Skin biopsies were fixed in 10% formalin for 24 h. Paraffin-embedded 3-μm-thick sections were cut, mounted on Polysine Slides (Thermo Fisher Scientific, Inc.), dewaxed in xylene, and subsequently dehydrated in an ethanol series. The sliced sections were subjected to antigen retrieval using Tris-EDTA at 4°C for 15 min, incubated with Bloxall blocking solution (Vector Laboratories, Inc.) at RT for 30 min, and subsequently incubated overnight at 4°C with primary antibodies, including FLG, and TSLP antibodies. Thereafter, the slides were incubated with HRP using the ImmPRESS Excel Amplified Polymer Staining Kit (Vector Laboratories, Inc.). The staining was developed using the 3,3'-diaminobenzidine peroxidase substrate kit (Vector Laboratories, Inc.). To identify nuclei, the slides were counterstained with hematoxylin at RT for < 1 min. The stained slides were photographed using a slide scanner (Pannoramic MIDI; 3DHISTECH, Ltd.), observed using Case Viewer software (V 2.7; 3DHISTECH Ltd.), and analyzed using ImageJ software (V1.8.0; National Institutes of Health).

Histological Analysis

After the mice had been euthanized, their dorsal skin was obtained to perform histological analysis. The skin was fixed in 4% paraformaldehyde and sliced into 4-μm-thick sections. The slices were stained with hematoxylin and eosin (H&E), toluidine blue (TB), and F4/80 (Santa Cruz Biotechnology, USA), and images of the stained slices were obtained using a microscope (×200). Epidermal thickness and the number of mast cells were estimated in six areas for each mouse using i-Solution Lite (iMTechnology).

Body, Spleen, and Muscle Weights

Mice were weighed weekly throughout the experiment. At the end of the experimental period, the mice were euthanized and their spleens harvested. Spleen weight was normalized to the body weight of each individual mouse. The calf muscles, soleus (slow-twitch fibers), and quadriceps (fast-twitch fibers) were harvested, and muscle mass was calculated by dividing the weights of the soleus and quadriceps by the body weight.

Statistical Analysis

The results are presented as the mean ± standard deviation (SD). Statistically significant differences between groups were determined using one-way analysis of variance and Tukey’s post-hoc test (SPSS 25, USA).
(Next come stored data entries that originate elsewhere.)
(* ===== verification/Manifest.v ===== *)
(** The public manifest of a bundle: its types, the inspection of its YAML and the
    validity test of internal/contract/manifest.go and lifecycle.go. *)
From S2P Require Import Prelude Timestamp Text Secure Duration Template.
From stdpp Require Import options.

Definition MaxManifestBytes : Z := 1048576.
Definition maxYAMLDepth : Z := 20.
Definition maxYAMLNodes : Z := 10000.
Definition maxBundleLength : Z := 128.
Definition maxRecordName : Z := 128.
Definition maxPolicies : Z := 128.
Definition maxRecords : Z := 256.
Definition maxTargets : Z := 8.
Definition maxServices : Z := 64.
Definition maxVariables : Z := 512.
Definition maxDependencies : Z := 64.
Definition maxTemplateBytes : Z := 16384.
Definition maxCredentials : Z := 128.
Definition maxRecipes : Z := 128.

(** ** Patterns *)

Definition lower_digit (c : ascii) : bool := is_lower c || is_digit c.
Definition bundle_char (c : ascii) : bool := lower_digit c || existsb (Ascii.eqb c) ["."; "_"; "/"; "-"]%char.

Fixpoint last_byte (s : string) : option ascii :=
  match s with EmptyString => None | String c EmptyString => Some c | String _ s => last_byte s end.

(** [^[a-z0-9](?:[a-z0-9._/-]*[a-z0-9])?$] *)
Definition bundlePattern (s : string) : bool :=
  match s, last_byte s with
  | String first _, Some last => lower_digit first && all_bytes bundle_char s && lower_digit last
  | _, _ => false
  end.

(** [^[a-z][a-z0-9-]*$], and with at most 63 further bytes. *)
Definition providerPattern (s : string) : bool :=
  match s with String c rest => is_lower c && all_bytes (λ c, lower_digit c || Ascii.eqb c "-") rest | _ => false end.
Definition lifecycleNamePattern (s : string) : bool := providerPattern s && (slen s <=? 64).

(** ** The manifest *)

Record PasswordPolicy := {
  ppol_Type : string; ppol_Length : Z; ppol_Lowercase : bool; ppol_Uppercase : bool; ppol_Digits : bool; ppol_Symbols : bool;
}.
Record ManifestRecord := { mr_Source : string; mr_Policy : string; mr_Template : string; mr_Sensitivity : string }.
Record Variable_ := { va_Source : string; va_Value : string; va_Record : string; va_Sensitivity : string }.
Record Service := { sv_ID : string; sv_Order : Z; sv_Variables : gmap string Variable_; sv_Absent : list string }.
Record HealthCheck := {
  hc_URL : string; hc_Method : string; hc_ExpectedStatus : Z; hc_Successes : Z; hc_MinimumDuration : string; hc_Timeout : string;
}.
Record ManifestTarget := {
  mt_Provider : string; mt_Project : string; mt_ProjectID : string; mt_Environment : string; mt_EnvironmentID : string;
  mt_Services : gmap string Service; mt_Stage : string; mt_Activation : string; mt_HealthChecks : list HealthCheck;
  mt_Promotion : string; mt_Rollback : string;
}.
Record Credential := {
  cr_Provider : string; cr_Type : string; cr_Mode : string; cr_Record : string; cr_Validation : string; cr_Revoke : string;
  cr_Actions : list string;
}.
Record RotationPolicy := {
  ro_Credentials : list string; ro_Targets : list string; ro_Schedule : string; ro_GracePeriod : string; ro_RetryLimit : Z;
  ro_ActivationOrder : list string; ro_AllowedActions : list string; ro_Rollback : string;
}.
Record ConfigurationRecipe := { cf_Provider : string; cf_Operation : string; cf_Resource : string; cf_Fields : gmap string string }.
Record BrowserRecipe := {
  br_Provider : string; br_Origin : string; br_Route : string; br_Selector : string; br_Strategy : string;
  br_ValuePrefix : string; br_Record : string;
}.
Record Manifest := {
  mf_Version : Z; mf_Bundle : string; mf_Environment : string; mf_Policies : gmap string PasswordPolicy;
  mf_Records : gmap string ManifestRecord; mf_Targets : gmap string ManifestTarget; mf_Credentials : gmap string Credential;
  mf_RotationPolicies : gmap string RotationPolicy; mf_Configurations : list ConfigurationRecipe;
  mf_BrowserRecipes : list BrowserRecipe;
}.
Record Document := { doc_Manifest : Manifest; doc_Canonical : string; doc_Digest : string; doc_Derived : list string }.

(** What [url.Parse] reads of a URL: whether it holds user information, and the
    parts that are compared. *)
Record URL := {
  u_Scheme : string; u_Opaque : string; u_User : bool; u_Host : string; u_Path : string; u_RawQuery : string; u_Fragment : string;
}.
Class URLs := { url_Parse : string → option URL }.

(** [strings.ToUpper] and [unicode.IsPrint], which need the tables of Unicode. *)
Class Unicode := { ToUpper : string → string; IsPrint : Z → bool }.

(** ** Loops *)

Fixpoint each_of {A} (f : A → result unit) (l : list A) : result unit :=
  match l with [] => Ok tt | x :: l => _ ← f x; each_of f l end.
Fixpoint each_index {A} (f : nat → A → result unit) (i : nat) (l : list A) : result unit :=
  match l with [] => Ok tt | x :: l => _ ← f i x; each_index f (S i) l end.
(** A loop with a variable of its own. *)
Fixpoint each_with {A S} (f : A → S → result S) (l : list A) (s : S) : result S :=
  match l with [] => Ok s | x :: l => s ← f x s; each_with f l s end.

Definition has_key {A} (m : gmap string A) (k : string) : bool := bool_decide (is_Some (m !! k)).
Definition map_len {A} (m : gmap string A) : Z := Z.of_nat (size m).
Definition list_len {A} (l : list A) : Z := Z.of_nat (List.length l).
Definition member (l : list string) (s : string) : bool := existsb (String.eqb s) l.

Section Validate.
Context {urls : URLs} {unicode : Unicode}.

(** ** Public values *)

Fixpoint has_suffix (p s : string) : bool :=
  String.eqb p s || match s with String _ s => has_suffix p s | EmptyString => false end.
Fixpoint contains_text (p s : string) : bool :=
  has_prefix p s || match s with String _ s => contains_text p s | EmptyString => false end.

Definition suspiciousSecretName (name : string) : bool :=
  let parts := split_on "_" name in
  existsb (λ part, member ["SECRET"; "PASSWORD"; "TOKEN"; "PRIVATE"; "CREDENTIAL"] part) parts ||
  (existsb (λ part, member ["DATABASE"; "DB"] part) parts && existsb (λ part, member ["URL"; "URI"; "DSN"] part) parts) ||
  (has_suffix "_KEY" name && negb (contains_text "PUBLISHABLE" name) && negb (contains_text "PUBLIC" name)).

Definition containsURLCredentials (value : string) : bool :=
  match url_Parse value with Some parsed => nonempty (u_Scheme parsed) && u_User parsed | None => false end.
The data are presented as follows: # p < 0.05, ## p < 0.01, and ### p < 0.001 compared with the normal; * p < 0.05, **p < 0.01, and *** p < 0.001 compared with the control. The p-values for all results are listed in Table S1.

Results

HPH Suppresses Oxidative Stress in TNF-α/IFN-γ-Stimulated HaCaT Cells

The cytotoxicity of HPH was evaluated using the WST-8 assay on HaCaT cells exposed to varying concentrations of HPH (range: 2.5%–40%) for 24 h. The results indicated that HPH concentrations of up to 40%did not exert any cytotoxic effects on HaCaT cells. Furthermore, HPH concentrations within the 2.5%–10% range enhanced the proliferation of HaCaT cells (Fig. 1A). It is well known that ROS promotes inflammation in a variety of diseases, such as diabetes, inflammatory bowel disease (IBD), chronic obstructive pulmonary disease (COPD), and osteoarthritis (OA) [32, 33]. The DCFDA assay results, obtained using a microplate reader, indicated an increase in intracellular ROS levels in TNF-α/IFN-γ-stimulated HaCaT cells, which was substantially mitigated in a dose-dependent manner upon HPH treatment (Fig. 1B). The TNF-α/IFN-γ-stimulated HaCaT cells produced high fluorescence intensity, indicating an increase in intracellular ROS levels, whereas HPH treated cells resulted in decreased fluorescence intensity. Furthermore, flow cytometry analysis of DCFDA-stained cells corroborated these fin dings, showing increased intracellular ROS levels in TNF-α/IFN-γ-stimulated HaCaT cells, which were subsequently reduced with HPH treatment. N-acetyl cysteine served as a positive control for ROS scavenging (Fig. 1C). To ascertain whether HPH affects the Nrf2 signaling pathway, Nrf2 levels were assessed via Western blot analysis. As shown in Fig. 1D, Nrf2 was downregulated following cellular stimulation with TNF-α/IFN-γ but significantly upregulated after HPH treatment. Moreover, TNF-α/IFN-γ stimulation decreased the expression of SOD1 and catalase, while HPH treatment increased SOD1 and catalase expression compared to TNF-α/IFN-γ-stimulated HaCaT cells, indicating a cytoprotective effect (Fig. 1E).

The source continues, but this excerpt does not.